(Collected data entries)

(** * video-converter: a shallow embedding of [bot.py]

    The development follows the layout of the source file:
    - text helpers ([sanitize_filename], [get_platform], the URL pattern);
    - the world the bot runs in (files on disk, the chat platform, the
      download and transcoding libraries) and a small state-and-exception
      monad for the code that talks to it;
    - [download_video], [compress_video] and [on_ready];
    - the properties of the specification, one theorem each.

    A Python [str] is a [string] whose characters are code points below
    256; a time stamp is a number of microseconds (the resolution of
    [datetime]); a file is a name with a size in bytes. *)

From Stdlib Require Import ZArith QArith String Ascii List Sorted Lia.
From stdpp Require Import base option list gmap strings pretty.

Local Open Scope string_scope.
Local Open Scope Z_scope.
Local Open Scope list_scope.

(** ** Text helpers *)

Module Text.

Section Strip.
Context {A : Type}.
Variable space : A -> bool.

Fixpoint lstrip (l : list A) : list A :=
  match l with
  | [] => []
  | c :: tl => if space c then lstrip tl else l
  end.

Definition rstrip (l : list A) : list A := rev (lstrip (rev l)).

(** [str.strip()]: both ends. *)
Definition strip (l : list A) : list A := lstrip (rstrip l).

• _Task brief_
Character for character, reproduce all of the lines above.

• _Output_
(** * video-converter: a shallow embedding of [bot.py]

    The development follows the layout of the source file:
    - text helpers ([sanitize_filename], [get_platform], the URL pattern);
    - the world the bot runs in (files on disk, the chat platform, the
      download and transcoding libraries) and a small state-and-exception
      monad for the code that talks to it;
    - [download_video], [compress_video] and [on_ready];
    - the properties of the specification, one theorem each.

    A Python [str] is a [string] whose characters are code points below
    256; a time stamp is a number of microseconds (the resolution of
    [datetime]); a file is a name with a size in bytes. *)

From Stdlib Require Import ZArith QArith String Ascii List Sorted Lia.
From stdpp Require Import base option list gmap strings pretty.

Local Open Scope string_scope.
Local Open Scope Z_scope.
Local Open Scope list_scope.

(** ** Text helpers *)

Module Text.

Section Strip.
Context {A : Type}.
Variable space : A -> bool.

Fixpoint lstrip (l : list A) : list A :=
  match l with
  | [] => []
  | c :: tl => if space c then lstrip tl else l
  end.

Definition rstrip (l : list A) : list A := rev (lstrip (rev l)).

(** [str.strip()]: both ends. *)
Definition strip (l : list A) : list A := lstrip (rstrip l).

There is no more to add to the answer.